DESCRIPTION OF THE TASK :: Some entries follow. Reproduce exactly the lines starting at the one with "(** Adding events" and stopping after the one with "Variable expand : string → string.".

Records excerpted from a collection
'''
(** C2 (amended).  The events that settle a request do not look at its
    status: for a submission that holds a request [r], in whatever status,
    applying an [ApproveRequest], [RejectRequest] or [ApplyRequest] for [r]
    succeeds and leaves [r] APPROVED, REJECTED or APPLIED.  So a
    [RejectRequest] for an APPROVED request is accepted, and neither
    REJECTED nor APPLIED is final. *)
Theorem request_resolution_unguarded (x : Externals) (e : Event.t)
    (r status : string) (s : Submission.t) (req : UserRequest.t) :
  settles e r status ->
  Submission.user_requests s !! r = Some req ->
  exists s',
    apply x e (Some s) = Ok s'
    /\ UserRequest.status <$> Submission.user_requests s' !! r = Some status.
Proof.
  intros Hsettles Hreq. eexists. split.
  - by apply (apply_settles x e r status s req).
  - simpl. by rewrite lookup_insert_eq.
Qed.

Lemma request_resolution_unguarded_witness :
  exists s',
    apply Sample.world
      (Sample.event Sample.system 10 false (ApproveRequest (Some "r0")))
      (Some Sample.stored_submission) = Ok s'
    /\ UserRequest.status <$> Submission.user_requests s' !! "r0"
       = Some UserRequest.APPROVED.
Proof.
  apply (request_resolution_unguarded Sample.world _ "r0"
           UserRequest.APPROVED Sample.stored_submission
           (Sample.withdrawal UserRequest.REJECTED 3)).
  - left. split; reflexivity.
  - reflexivity.
Defined.

(* ===================================================================== *)
(** ** Properties of sets of events *)
(* ===================================================================== *)

Local Open Scope list_scope.

Section SetsOfEvents.

Variable x : Externals.

Lemma event_eq_refl (e : Event.t) : event_eq x e e = true.
Proof. unfold event_eq. apply Z.eqb_refl. Qed.

Lemma event_eq_sym (a b : Event.t) : event_eq x a b = event_eq x b a.
Proof. unfold event_eq. apply Z.eqb_sym. Qed.

Lemma event_eq_trans (a b c : Event.t) :
  event_eq x a b = true -> event_eq x b c = true -> event_eq x a c = true.
Proof. unfold event_eq. rewrite !Z.eqb_eq. congruence. Qed.

(** Membership in the sense of the set: some member compares equal. *)
Lemma holds_spec (e : Event.t) (s : list Event.t) :
  existsb (event_eq x e) s = true
  <-> exists m, m ∈ s /\ event_eq x e m = true.
Proof.
  rewrite existsb_exists. by setoid_rewrite list_elem_of_In.
Qed.

Lemma set_add_held (s : list Event.t) (e : Event.t) :
  existsb (event_eq x e) s = true -> set_add x s e = s.
Proof. unfold set_add. by intros ->. Qed.

Lemma elem_of_set_add (a e : Event.t) (s : list Event.t) :
  a ∈ set_add x s e -> a ∈ s \/ a = e.
Proof.
  unfold set_add. destruct (existsb _ _); [by left|].
  rewrite elem_of_app, list_elem_of_singleton. tauto.
Qed.

Lemma set_add_mono (a e : Event.t) (s : list Event.t) :
  a ∈ s -> a ∈ set_add x s e.
Proof.
  unfold set_add. destruct (existsb _ _); [done|].
  rewrite elem_of_app. tauto.
Qed.

Lemma set_add_holds (s : list Event.t) (e : Event.t) :
  existsb (event_eq x e) (set_add x s e) = true.
Proof.
  unfold set_add. destruct (existsb _ s) eqn:E; [done|].
  rewrite existsb_app. simpl. by rewrite event_eq_refl, orb_true_r.
Qed.

Lemma set_add_NoDup (s : list Event.t) (e : Event.t) :
  NoDup s -> NoDup (set_add x s e).
Proof.
  intros Hs. unfold set_add. destruct (existsb _ s) eqn:E; [done|].
  apply NoDup_app. repeat split; [done| |apply NoDup_singleton].
  intros a Ha Hae. apply list_elem_of_singleton in Hae as ->.
  apply not_true_iff_false in E. apply E, holds_spec.
  exists e. split; [done|apply event_eq_refl].
Qed.

Lemma elem_of_add_all (a : Event.t) (l acc : list Event.t) :
  a ∈ foldl (set_add x) acc l -> a ∈ acc \/ a ∈ l.
Proof.
  revert acc. induction l as [|e l IH]; simpl; intros acc Ha; [by left|].
  apply IH in Ha as [Ha|Ha].
  - apply elem_of_set_add in Ha as [Ha| ->]; [by left|right; left].
  - right. by right.
Qed.

Lemma add_all_mono (a : Event.t) (l acc : list Event.t) :
  a ∈ acc -> a ∈ foldl (set_add x) acc l.
Proof.
  revert acc. induction l as [|e l IH]; simpl; intros acc Ha; [done|].
  by apply IH, set_add_mono.
Qed.

Lemma holds_mono (e : Event.t) (l acc : list Event.t) :
  existsb (event_eq x e) acc = true ->
  existsb (event_eq x e) (foldl (set_add x) acc l) = true.
Proof.
  rewrite !holds_spec. intros (m & Hm & He). exists m.
  split; [by apply add_all_mono|done].
Qed.

Lemma add_all_holds (e : Event.t) (l acc : list Event.t) :
  e ∈ l -> existsb (event_eq x e) (foldl (set_add x) acc l) = true.
Proof.
  revert acc. induction l as [|e' l IH]; simpl; intros acc He.
  - by apply elem_of_nil in He.
  - apply elem_of_cons in He as [->|He]; [|by apply IH].
    apply holds_mono, set_add_holds.
Qed.

Lemma add_all_NoDup (l acc : list Event.t) :
  NoDup acc -> NoDup (foldl (set_add x) acc l).
Proof.
  revert acc. induction l as [|e l IH]; simpl; intros acc Hacc; [done|].
  by apply IH, set_add_NoDup.
Qed.

(** Adding events that the set holds already changes nothing. *)
Lemma add_all_held (l acc : list Event.t) :
  (forall e, e ∈ l -> existsb (event_eq x e) acc = true) ->
  foldl (set_add x) acc l = acc.
Proof.
  induction l as [|e l IH]; simpl; intros Hheld; [done|].
  rewrite set_add_held by (apply Hheld; left).
  apply IH. intros e' He'. apply Hheld. by right.
Qed.
Definition options_parallel (n : Z) : Options :=
  mkOptions 0 (Some (MPInt n)) false (PFinite GREATER_THAN_50_PERCENT) true false.

Definition plain_environment : Environment :=
  mkEnvironment 4 no_stdin [] None.

Definition environment_with_target (t : Tree) : Environment :=
  mkEnvironment 4 no_stdin [] (Some [t]).

Definition environment_with_schedule (arr : list (nat * list Source)) : Environment :=
  mkEnvironment 4 no_stdin arr None.

(** The distribution and the topology counts a serial pass over the two
    unrooted files ends with. *)
Definition serial_distribution : SplitDistribution :=
  match snd (process_sources_serial no_stdin (Some [file_a; file_b]) 0) with
  | Returned (sd, _) => sd
  | _ => SplitDistribution_new four_taxa
  end.

Definition serial_topologies : TopologyCounter :=
  match snd (process_sources_serial no_stdin (Some [file_a; file_b]) 0) with
  | Returned (_, tc) => tc
  | _ => TopologyCounter_new
  end.

End Samples.

(** ** The rest of the driver *)

Module Preflight.

Import PyNum Engine SumTrees.

Local Open Scope Z_scope.

(** The progress test of both counting loops (lines 150, 157, 305, 312):
    [(log_frequency == 1) or (tidx > 0 and log_frequency > 0 and
    tidx % log_frequency == 0)]. *)
Definition logs_progress (log_frequency tidx : Z) : bool :=
  (log_frequency =? 1)
  || ((0 <? tidx) && (0 <? log_frequency) && (tidx mod log_frequency =? 0)).

Section Paths.

(** [os.path.expanduser(os.path.expandvars(fpath))] and [os.path.exists]. *)
Variable expand : string → string.
Variable path_exists : string → bool.

Definition support_not_found_message (fpath : string) : string :=
  ("Support file not found: '" ++ fpath ++ "'")%string.
Definition missing_support_message : string :=
  "Terminating due to missing support files. Use the '--ignore-missing-support' option to continue even if some files are missing."%string.
Definition no_valid_sources_message : string :=
  "No valid sources of input trees specified. Please provide the path to at least one (valid and existing) file containing tree samples to summarize."%string.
'''
SOLUTION FOR THIS PROBLEM ::
(** Adding events that the set holds already changes nothing. *)
Lemma add_all_held (l acc : list Event.t) :
  (forall e, e ∈ l -> existsb (event_eq x e) acc = true) ->
  foldl (set_add x) acc l = acc.
Proof.
  induction l as [|e l IH]; simpl; intros Hheld; [done|].
  rewrite set_add_held by (apply Hheld; left).
  apply IH. intros e' He'. apply Hheld. by right.
Qed.
Definition options_parallel (n : Z) : Options :=
  mkOptions 0 (Some (MPInt n)) false (PFinite GREATER_THAN_50_PERCENT) true false.

Definition plain_environment : Environment :=
  mkEnvironment 4 no_stdin [] None.

Definition environment_with_target (t : Tree) : Environment :=
  mkEnvironment 4 no_stdin [] (Some [t]).

Definition environment_with_schedule (arr : list (nat * list Source)) : Environment :=
  mkEnvironment 4 no_stdin arr None.

(** The distribution and the topology counts a serial pass over the two
    unrooted files ends with. *)
Definition serial_distribution : SplitDistribution :=
  match snd (process_sources_serial no_stdin (Some [file_a; file_b]) 0) with
  | Returned (sd, _) => sd
  | _ => SplitDistribution_new four_taxa
  end.

Definition serial_topologies : TopologyCounter :=
  match snd (process_sources_serial no_stdin (Some [file_a; file_b]) 0) with
  | Returned (_, tc) => tc
  | _ => TopologyCounter_new
  end.

End Samples.

(** ** The rest of the driver *)

Module Preflight.

Import PyNum Engine SumTrees.

Local Open Scope Z_scope.

(** The progress test of both counting loops (lines 150, 157, 305, 312):
    [(log_frequency == 1) or (tidx > 0 and log_frequency > 0 and
    tidx % log_frequency == 0)]. *)
Definition logs_progress (log_frequency tidx : Z) : bool :=
  (log_frequency =? 1)
  || ((0 <? tidx) && (0 <? log_frequency) && (tidx mod log_frequency =? 0)).

Section Paths.

(** [os.path.expanduser(os.path.expandvars(fpath))] and [os.path.exists]. *)
Variable expand : string → string.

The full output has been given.